The Next Move is a new series that explores the critical choices facing business leaders as they respond to the extraordinary impacts of COVID-19. Each month, we bring a diverse array of expert voices into dialogue with the public across blogs, webinars, social media, and digital seminars.  

Companies routinely declare their employees as their greatest asset. And yet, in the face of today’s health, social justice, and economic crises, many workers feel that their well-being is at risk, and their voices devalued.

After decades of underinvestment in employee welfare, how might we balance the equation to truly serve the long-term interests of the company as a whole? One path forward identifies the meaningful engagement of workers in corporate strategy, drawing strength from a diversity of voices and perspectives. As leaders wake up to the interdependency of their organization’s success and the well-being of their workers, innovative business leaders will ensure that worker voices are no longer discounted or drowned out, but seen as valuable inputs to operational redesigns and new products or processes. At this moment where preconceived notions are dissolved, a new path forward is possible.

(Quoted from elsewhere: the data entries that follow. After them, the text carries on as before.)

(* ===== verification/TestServices.v ===== *)
(** The services behind the test plugins (src/core/testplugins): the catalog and the format that
    the composition tests launch, with their ledgers of idempotency keys, and the report of the
    sandbox probe. *)
From S2P Require Import Prelude.

(** A counter of a Go map, zero where there is none. *)
Definition bump (m : gmap string Z) (k : string) : gmap string Z := <[k := wrap64 (default 0 (m !! k) + 1)]> m.
Definition keyed (m : gmap string string) (k v : string) : gmap string string := if decide (k = "") then m else <[k := v]> m.
Definition ledger_hit (m : gmap string string) (k : string) : option string := if decide (k = "") then None else m !! k.

(** ** catalogsvc *)

Record catalogsvc_Server := mkCatalogsvc { committed : gmap string string; catalogsvc_commitByKey : gmap string string; commitCount : gmap string Z }.
Definition catalogsvc_New : catalogsvc_Server := mkCatalogsvc ∅ ∅ ∅.

Record catalogsvc_TableRef := mkTableRefOf { ref_Identifier : string; ref_Uri : string }.
Definition catalogsvc_ref (pid : Z) (identifier : string) : catalogsvc_TableRef := mkTableRefOf identifier ("mem://" +:+ identifier +:+ "?pid=" +:+ itoa pid).
Definition catalogsvc_GetTable (pid : Z) (identifier : string) : catalogsvc_TableRef := catalogsvc_ref pid identifier.
Definition catalogsvc_RegisterTable (pid : Z) (identifier : string) : catalogsvc_TableRef := catalogsvc_ref pid identifier.

Record CommitRequest := mkCommit { cr_Identifier : string; cr_SnapshotId : string; cr_Key : string }.
(** The snapshot and whether it had been applied already. *)
Definition catalogsvc_CommitTable (req : CommitRequest) (s : catalogsvc_Server) : result (string * bool) * catalogsvc_Server :=
  match ledger_hit (catalogsvc_commitByKey s) (cr_Key req) with
  | Some snap => (Ok (snap, true), s)
  | None =>
      if decide (cr_SnapshotId req = "") then (Err (Status InvalidArgument "commit-table: snapshot_id is required" []), s)
      else (Ok (cr_SnapshotId req, false),
            mkCatalogsvc (<[cr_Identifier req := cr_SnapshotId req]> (committed s))
              (keyed (catalogsvc_commitByKey s) (cr_Key req) (cr_SnapshotId req)) (bump (commitCount s) (cr_Identifier req)))
  end.

Definition catalogsvc_Committed (s : catalogsvc_Server) (identifier : string) : string := default "" (committed s !! identifier).
Definition catalogsvc_CommitCount (s : catalogsvc_Server) (identifier : string) : Z := default 0 (commitCount s !! identifier).


(** ** formatsvc *)

Record formatsvc_Server := mkFormatsvc { seq : Z; formatsvc_writeByKey : gmap string string; writeCount : gmap string Z }.
Definition formatsvc_New : formatsvc_Server := mkFormatsvc 0 ∅ ∅.

Record formatsvc_WriteResult := mkWritten { wr_SnapshotId : string; wr_AlreadyApplied : bool; wr_RowsAffected : Z }.
Definition formatsvc_Overwrite (pid : Z) (table key : string) (s : formatsvc_Server) : formatsvc_WriteResult * formatsvc_Server :=
  match ledger_hit (formatsvc_writeByKey s) key with
  | Some snap => (mkWritten snap true 0, s)
  | None =>
      let n := wrap64 (seq s + 1) in
      let snap := "snap-" +:+ itoa n +:+ "-pid=" +:+ itoa pid in
      (mkWritten snap false 42, mkFormatsvc n (keyed (formatsvc_writeByKey s) key snap) (bump (writeCount s) table))
  end.
Definition formatsvc_WriteCount (s : formatsvc_Server) (identifier : string) : Z := default 0 (writeCount s !! identifier).


(** ** probeplugin *)

(** The value of a field of a process status. *)
Definition procField (status : result string) (field : string) : string :=
  match status with
  | Err _ => ""
  | Ok data =>
      default "" (head (omap (fun line => if HasPrefix line (field +:+ ":") then Some (TrimSpace (TrimPrefix line (field +:+ ":"))) else None)
                          (Split (byte_of 10) data)))
  end.

(** ** A request is applied once *)

Lemma keyed_ledger m k v : k <> "" -> ledger_hit (keyed m k v) k = Some v.
Proof. intros Hk. unfold ledger_hit, keyed. by rewrite !decide_False // lookup_insert_eq. Qed.

Lemma keyed_keeps m k v k' v' : ledger_hit m k' = Some v' -> ledger_hit m k = None -> ledger_hit (keyed m k v) k' = Some v'.
Proof.
  unfold ledger_hit, keyed. intros H1 H2. destruct (decide (k' = "")); [done|]. destruct (decide (k = "")); [done|].
  rewrite lookup_insert_ne //. congruence.
Qed.

Lemma catalog_keeps k v req s : ledger_hit (catalogsvc_commitByKey s) k = Some v ->
  ledger_hit (catalogsvc_commitByKey (catalogsvc_CommitTable req s).2) k = Some v.
Proof.
  intros Hk. unfold catalogsvc_CommitTable. destruct (ledger_hit _ (cr_Key req)) eqn:E; [done|].
  destruct (decide _); [done|]. by apply keyed_keeps.
Qed.

Lemma format_keeps k v pid table key s : ledger_hit (formatsvc_writeByKey s) k = Some v ->
  ledger_hit (formatsvc_writeByKey (formatsvc_Overwrite pid table key s).2) k = Some v.
Proof.
  intros Hk. unfold formatsvc_Overwrite. destruct (ledger_hit _ key) eqn:E; [done|]. by apply keyed_keeps.
Qed.

(** The test services keep the promise the composition tests rely on: a commit, or a write, under an
    idempotency key is applied once.  After it, and any other requests, the same request answers
    with the first snapshot, says so, and changes nothing. *)
Theorem applied_once :
  (forall req s snap more, cr_Key req <> "" -> (catalogsvc_CommitTable req s).1 = Ok (snap, false) ->
     let s' := fold_left (fun s r => (catalogsvc_CommitTable r s).2) more (catalogsvc_CommitTable req s).2 in
     catalogsvc_CommitTable req s' = (Ok (snap, true), s')) /\
  (forall pid table key s more, key <> "" ->
     let '(r, s1) := formatsvc_Overwrite pid table key s in
     let s' := fold_left (fun s r => (formatsvc_Overwrite pid r.1 r.2 s).2) more s1 in
     formatsvc_Overwrite pid table key s' = (mkWritten (wr_SnapshotId r) true 0, s')).
Proof.
  split.
  - intros req s snap more Hk Hr. assert (ledger_hit (catalogsvc_commitByKey (catalogsvc_CommitTable req s).2) (cr_Key req) = Some snap) as H0.
    { revert Hr. unfold catalogsvc_CommitTable. destruct (ledger_hit _ _); [done|]. destruct (decide _); [done|]. intros [= <-]. by apply keyed_ledger. }
    revert H0. generalize (catalogsvc_CommitTable req s).2. induction more as [|r more IH]; intros s1 H1; simpl.
    + unfold catalogsvc_CommitTable. by rewrite H1.
    + by apply IH, catalog_keeps.
  - intros pid table key s more Hk. destruct (formatsvc_Overwrite pid table key s) as [r s1] eqn:Er.
    assert (ledger_hit (formatsvc_writeByKey s1) key = Some (wr_SnapshotId r)) as H0.
    { revert Er. unfold formatsvc_Overwrite. destruct (ledger_hit _ key) eqn:E; [by intros [= <- <-]|]. intros [= <- <-]. by apply keyed_ledger. }
    clear Er. revert s1 H0. induction more as [|x more IH]; intros s1 H1; simpl.
    + unfold formatsvc_Overwrite. by rewrite H1.
    + by apply IH, format_keeps.
Qed.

How can businesses start out on that path? We asked three experts in worker representation and management: What’s the next move business leaders should make to meaningfully integrate worker concerns and insights into decision-making processes?

Carmen Rojas, President & CEO at Marguerite Casey Foundation

Business leaders play an outsized role in our democracy and economy. At their best, they can engage in practices that put people before profit, motivated by the understanding that our collective well-being is more important than the wealth accumulation of a fraction of us.